Exercise requirements
Produce word for word the lines of the data below running from the one that has "EvExit g w =>" to the one that has "Definition steps (evs", inclusive, and no others.

Records for this exercise

-------------------------

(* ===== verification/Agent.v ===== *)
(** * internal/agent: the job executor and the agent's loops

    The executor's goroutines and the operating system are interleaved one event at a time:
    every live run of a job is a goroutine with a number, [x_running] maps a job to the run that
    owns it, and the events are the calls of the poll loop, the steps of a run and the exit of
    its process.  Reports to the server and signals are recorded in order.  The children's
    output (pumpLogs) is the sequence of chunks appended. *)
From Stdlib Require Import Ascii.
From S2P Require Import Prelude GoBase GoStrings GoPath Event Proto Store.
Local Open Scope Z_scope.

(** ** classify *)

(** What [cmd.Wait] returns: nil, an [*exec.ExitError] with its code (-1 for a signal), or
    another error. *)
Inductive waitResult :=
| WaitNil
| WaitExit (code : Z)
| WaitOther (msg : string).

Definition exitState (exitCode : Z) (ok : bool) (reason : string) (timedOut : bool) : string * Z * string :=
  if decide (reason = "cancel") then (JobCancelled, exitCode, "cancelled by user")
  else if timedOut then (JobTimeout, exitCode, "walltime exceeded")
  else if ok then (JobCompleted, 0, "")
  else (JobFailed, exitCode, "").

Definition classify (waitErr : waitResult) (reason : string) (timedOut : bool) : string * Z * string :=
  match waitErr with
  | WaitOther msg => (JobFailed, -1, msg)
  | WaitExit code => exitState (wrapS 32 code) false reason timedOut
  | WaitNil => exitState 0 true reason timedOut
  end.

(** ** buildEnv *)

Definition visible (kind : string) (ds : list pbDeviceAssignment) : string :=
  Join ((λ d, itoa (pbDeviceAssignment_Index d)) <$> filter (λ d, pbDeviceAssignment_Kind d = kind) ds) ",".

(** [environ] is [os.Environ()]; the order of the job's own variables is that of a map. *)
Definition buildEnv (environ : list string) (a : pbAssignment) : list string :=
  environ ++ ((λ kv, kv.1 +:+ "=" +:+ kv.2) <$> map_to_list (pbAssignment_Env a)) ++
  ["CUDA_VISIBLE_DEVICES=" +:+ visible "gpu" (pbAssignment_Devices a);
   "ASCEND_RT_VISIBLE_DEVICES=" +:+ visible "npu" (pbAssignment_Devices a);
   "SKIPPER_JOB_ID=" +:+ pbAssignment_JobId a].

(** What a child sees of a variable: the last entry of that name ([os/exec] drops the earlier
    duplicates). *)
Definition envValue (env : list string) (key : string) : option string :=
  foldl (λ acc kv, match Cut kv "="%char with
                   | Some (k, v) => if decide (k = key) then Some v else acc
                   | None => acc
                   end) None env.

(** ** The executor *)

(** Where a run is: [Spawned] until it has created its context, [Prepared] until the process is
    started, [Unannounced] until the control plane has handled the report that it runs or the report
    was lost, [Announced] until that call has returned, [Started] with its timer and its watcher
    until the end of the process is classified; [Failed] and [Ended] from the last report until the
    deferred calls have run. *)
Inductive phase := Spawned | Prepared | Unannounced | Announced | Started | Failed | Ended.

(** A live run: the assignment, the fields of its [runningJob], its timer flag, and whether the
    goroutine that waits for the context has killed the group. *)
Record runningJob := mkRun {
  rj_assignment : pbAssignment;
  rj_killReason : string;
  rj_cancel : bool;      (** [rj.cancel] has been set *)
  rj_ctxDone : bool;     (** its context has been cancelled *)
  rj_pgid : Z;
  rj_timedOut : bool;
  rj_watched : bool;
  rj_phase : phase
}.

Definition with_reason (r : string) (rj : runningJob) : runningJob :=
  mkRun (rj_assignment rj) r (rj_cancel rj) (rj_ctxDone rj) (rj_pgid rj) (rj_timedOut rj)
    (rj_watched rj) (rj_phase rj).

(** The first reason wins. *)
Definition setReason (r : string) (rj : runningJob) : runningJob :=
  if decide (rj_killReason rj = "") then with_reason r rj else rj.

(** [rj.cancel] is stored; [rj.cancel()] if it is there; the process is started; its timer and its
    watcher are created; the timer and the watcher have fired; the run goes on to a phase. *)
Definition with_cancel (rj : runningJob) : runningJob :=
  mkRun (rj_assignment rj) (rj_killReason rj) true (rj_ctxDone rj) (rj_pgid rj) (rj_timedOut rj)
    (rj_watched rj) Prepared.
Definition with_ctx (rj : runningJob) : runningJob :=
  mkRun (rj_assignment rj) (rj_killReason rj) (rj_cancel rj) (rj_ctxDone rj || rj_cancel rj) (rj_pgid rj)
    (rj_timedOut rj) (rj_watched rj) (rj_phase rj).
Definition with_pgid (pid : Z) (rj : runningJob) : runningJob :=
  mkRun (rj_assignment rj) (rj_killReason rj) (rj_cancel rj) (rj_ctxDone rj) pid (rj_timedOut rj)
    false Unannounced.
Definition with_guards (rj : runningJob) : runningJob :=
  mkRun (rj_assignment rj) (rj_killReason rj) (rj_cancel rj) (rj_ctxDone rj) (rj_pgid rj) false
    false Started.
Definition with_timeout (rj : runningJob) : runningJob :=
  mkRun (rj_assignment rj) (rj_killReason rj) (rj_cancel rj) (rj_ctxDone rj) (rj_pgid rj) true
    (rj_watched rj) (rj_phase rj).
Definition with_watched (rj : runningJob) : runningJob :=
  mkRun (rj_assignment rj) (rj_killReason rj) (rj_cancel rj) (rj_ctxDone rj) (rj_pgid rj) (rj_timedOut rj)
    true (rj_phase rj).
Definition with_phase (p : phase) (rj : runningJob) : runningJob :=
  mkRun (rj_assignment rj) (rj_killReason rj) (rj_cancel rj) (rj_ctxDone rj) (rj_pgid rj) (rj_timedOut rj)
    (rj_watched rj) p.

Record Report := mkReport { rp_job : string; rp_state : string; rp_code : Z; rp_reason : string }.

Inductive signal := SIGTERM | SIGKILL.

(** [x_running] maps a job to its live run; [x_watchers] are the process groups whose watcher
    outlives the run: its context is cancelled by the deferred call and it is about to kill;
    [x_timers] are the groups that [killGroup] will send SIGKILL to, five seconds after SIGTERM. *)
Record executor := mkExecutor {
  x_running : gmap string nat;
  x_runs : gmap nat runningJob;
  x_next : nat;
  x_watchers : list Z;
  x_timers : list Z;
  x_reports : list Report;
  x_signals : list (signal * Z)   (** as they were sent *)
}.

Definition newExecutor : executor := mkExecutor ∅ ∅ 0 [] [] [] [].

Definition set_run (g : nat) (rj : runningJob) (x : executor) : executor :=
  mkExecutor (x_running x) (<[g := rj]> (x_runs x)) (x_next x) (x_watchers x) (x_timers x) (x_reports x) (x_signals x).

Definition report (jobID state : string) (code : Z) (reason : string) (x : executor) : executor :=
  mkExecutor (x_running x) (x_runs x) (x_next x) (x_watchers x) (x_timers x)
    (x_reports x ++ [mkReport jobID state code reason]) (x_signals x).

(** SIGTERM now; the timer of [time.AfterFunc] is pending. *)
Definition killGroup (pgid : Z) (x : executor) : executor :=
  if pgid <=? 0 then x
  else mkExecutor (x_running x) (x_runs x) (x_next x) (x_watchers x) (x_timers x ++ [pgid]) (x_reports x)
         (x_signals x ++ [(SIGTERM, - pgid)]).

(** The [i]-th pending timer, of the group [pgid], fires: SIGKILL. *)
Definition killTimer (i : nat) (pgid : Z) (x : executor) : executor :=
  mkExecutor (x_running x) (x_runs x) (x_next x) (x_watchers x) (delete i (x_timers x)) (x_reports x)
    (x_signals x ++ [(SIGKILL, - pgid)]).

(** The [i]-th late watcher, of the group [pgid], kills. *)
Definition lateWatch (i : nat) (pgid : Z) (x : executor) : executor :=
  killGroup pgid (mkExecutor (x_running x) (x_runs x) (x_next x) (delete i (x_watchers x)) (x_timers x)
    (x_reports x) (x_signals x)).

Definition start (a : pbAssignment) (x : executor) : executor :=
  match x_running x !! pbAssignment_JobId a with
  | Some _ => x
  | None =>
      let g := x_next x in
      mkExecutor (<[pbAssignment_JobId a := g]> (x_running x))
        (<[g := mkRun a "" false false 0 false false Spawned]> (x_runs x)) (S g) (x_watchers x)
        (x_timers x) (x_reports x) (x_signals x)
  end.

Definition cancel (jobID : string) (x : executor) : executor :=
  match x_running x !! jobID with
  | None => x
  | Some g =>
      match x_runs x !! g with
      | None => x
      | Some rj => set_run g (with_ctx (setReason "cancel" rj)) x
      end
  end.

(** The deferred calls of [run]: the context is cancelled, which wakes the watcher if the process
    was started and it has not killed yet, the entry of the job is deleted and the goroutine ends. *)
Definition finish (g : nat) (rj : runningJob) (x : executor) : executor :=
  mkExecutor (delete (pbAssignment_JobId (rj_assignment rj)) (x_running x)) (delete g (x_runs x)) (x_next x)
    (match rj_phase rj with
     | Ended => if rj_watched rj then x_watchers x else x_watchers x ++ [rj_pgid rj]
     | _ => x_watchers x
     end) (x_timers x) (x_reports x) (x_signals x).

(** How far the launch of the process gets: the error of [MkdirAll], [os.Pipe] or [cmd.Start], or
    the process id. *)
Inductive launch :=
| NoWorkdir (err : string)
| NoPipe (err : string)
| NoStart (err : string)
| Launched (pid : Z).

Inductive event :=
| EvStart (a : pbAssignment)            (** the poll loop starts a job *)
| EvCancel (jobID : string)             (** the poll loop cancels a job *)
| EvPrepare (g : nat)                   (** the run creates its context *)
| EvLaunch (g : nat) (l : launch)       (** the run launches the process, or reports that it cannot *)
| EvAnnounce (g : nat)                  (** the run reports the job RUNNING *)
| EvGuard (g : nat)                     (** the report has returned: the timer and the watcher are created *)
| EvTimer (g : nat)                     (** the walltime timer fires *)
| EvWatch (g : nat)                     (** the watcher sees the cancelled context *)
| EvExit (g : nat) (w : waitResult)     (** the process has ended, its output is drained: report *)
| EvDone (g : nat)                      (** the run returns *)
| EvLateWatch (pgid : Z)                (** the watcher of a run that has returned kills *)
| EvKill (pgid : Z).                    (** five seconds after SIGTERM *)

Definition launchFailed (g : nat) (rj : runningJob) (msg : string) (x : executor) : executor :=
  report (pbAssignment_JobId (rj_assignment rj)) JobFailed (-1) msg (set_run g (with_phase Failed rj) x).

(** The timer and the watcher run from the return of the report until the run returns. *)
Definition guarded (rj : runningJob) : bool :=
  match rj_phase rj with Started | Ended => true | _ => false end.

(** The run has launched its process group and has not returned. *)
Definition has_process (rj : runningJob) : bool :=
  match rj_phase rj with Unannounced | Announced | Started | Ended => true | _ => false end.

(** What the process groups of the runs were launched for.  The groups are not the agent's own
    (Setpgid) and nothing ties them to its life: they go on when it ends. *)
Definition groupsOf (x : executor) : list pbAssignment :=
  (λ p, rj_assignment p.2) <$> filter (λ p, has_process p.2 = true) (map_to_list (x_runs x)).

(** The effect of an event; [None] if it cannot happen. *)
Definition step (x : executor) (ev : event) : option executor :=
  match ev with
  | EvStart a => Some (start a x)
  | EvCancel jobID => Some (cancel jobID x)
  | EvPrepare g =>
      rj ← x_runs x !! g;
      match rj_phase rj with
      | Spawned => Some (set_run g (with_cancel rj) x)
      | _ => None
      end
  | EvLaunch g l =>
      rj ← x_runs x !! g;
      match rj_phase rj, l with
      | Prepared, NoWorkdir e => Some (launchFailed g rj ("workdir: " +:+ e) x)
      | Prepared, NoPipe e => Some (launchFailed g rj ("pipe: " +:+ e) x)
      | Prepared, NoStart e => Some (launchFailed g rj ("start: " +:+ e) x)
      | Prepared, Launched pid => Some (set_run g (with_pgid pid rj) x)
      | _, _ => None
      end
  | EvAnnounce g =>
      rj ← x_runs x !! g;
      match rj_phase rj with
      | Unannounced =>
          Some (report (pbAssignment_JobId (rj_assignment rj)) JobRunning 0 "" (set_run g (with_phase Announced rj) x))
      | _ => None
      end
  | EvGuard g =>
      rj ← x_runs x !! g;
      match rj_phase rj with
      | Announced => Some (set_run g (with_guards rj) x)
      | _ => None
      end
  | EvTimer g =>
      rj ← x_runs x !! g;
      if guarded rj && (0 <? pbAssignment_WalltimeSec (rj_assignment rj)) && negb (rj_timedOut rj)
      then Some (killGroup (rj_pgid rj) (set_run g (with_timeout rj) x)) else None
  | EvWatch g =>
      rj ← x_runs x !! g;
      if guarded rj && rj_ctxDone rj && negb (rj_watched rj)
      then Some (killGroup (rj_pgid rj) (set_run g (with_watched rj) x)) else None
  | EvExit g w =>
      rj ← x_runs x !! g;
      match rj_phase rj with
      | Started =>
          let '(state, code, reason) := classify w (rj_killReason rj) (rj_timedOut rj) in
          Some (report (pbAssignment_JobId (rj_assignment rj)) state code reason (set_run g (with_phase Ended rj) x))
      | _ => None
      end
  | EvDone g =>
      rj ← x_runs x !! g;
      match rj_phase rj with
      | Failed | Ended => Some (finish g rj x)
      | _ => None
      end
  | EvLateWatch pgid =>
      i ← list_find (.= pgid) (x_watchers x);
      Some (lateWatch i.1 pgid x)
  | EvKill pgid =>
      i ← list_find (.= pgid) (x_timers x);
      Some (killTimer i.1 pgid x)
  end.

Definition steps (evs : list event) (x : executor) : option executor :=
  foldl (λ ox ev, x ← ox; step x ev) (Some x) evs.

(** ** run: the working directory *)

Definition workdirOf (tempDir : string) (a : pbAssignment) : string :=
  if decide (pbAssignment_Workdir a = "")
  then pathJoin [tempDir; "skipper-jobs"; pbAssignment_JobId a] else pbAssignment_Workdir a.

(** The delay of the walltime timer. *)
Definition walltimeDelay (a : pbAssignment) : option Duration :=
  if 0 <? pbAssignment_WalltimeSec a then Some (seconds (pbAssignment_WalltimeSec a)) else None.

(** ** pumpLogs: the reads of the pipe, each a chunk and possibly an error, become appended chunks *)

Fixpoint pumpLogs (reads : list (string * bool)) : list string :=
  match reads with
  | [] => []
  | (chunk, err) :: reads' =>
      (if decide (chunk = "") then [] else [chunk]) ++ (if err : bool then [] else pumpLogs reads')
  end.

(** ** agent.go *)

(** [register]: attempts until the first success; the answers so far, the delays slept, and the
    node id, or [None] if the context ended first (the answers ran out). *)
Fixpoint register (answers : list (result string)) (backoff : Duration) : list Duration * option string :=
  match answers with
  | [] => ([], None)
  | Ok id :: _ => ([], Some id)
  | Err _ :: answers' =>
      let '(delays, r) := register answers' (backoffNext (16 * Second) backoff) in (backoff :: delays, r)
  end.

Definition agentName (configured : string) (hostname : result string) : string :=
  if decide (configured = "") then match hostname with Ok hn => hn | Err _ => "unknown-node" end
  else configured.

-------------------------

Result of this exercise
  | EvExit g w =>
      rj ← x_runs x !! g;
      match rj_phase rj with
      | Started =>
          let '(state, code, reason) := classify w (rj_killReason rj) (rj_timedOut rj) in
          Some (report (pbAssignment_JobId (rj_assignment rj)) state code reason (set_run g (with_phase Ended rj) x))
      | _ => None
      end
  | EvDone g =>
      rj ← x_runs x !! g;
      match rj_phase rj with
      | Failed | Ended => Some (finish g rj x)
      | _ => None
      end
  | EvLateWatch pgid =>
      i ← list_find (.= pgid) (x_watchers x);
      Some (lateWatch i.1 pgid x)
  | EvKill pgid =>
      i ← list_find (.= pgid) (x_timers x);
      Some (killTimer i.1 pgid x)
  end.

Definition steps (evs : list event) (x : executor) : option executor :=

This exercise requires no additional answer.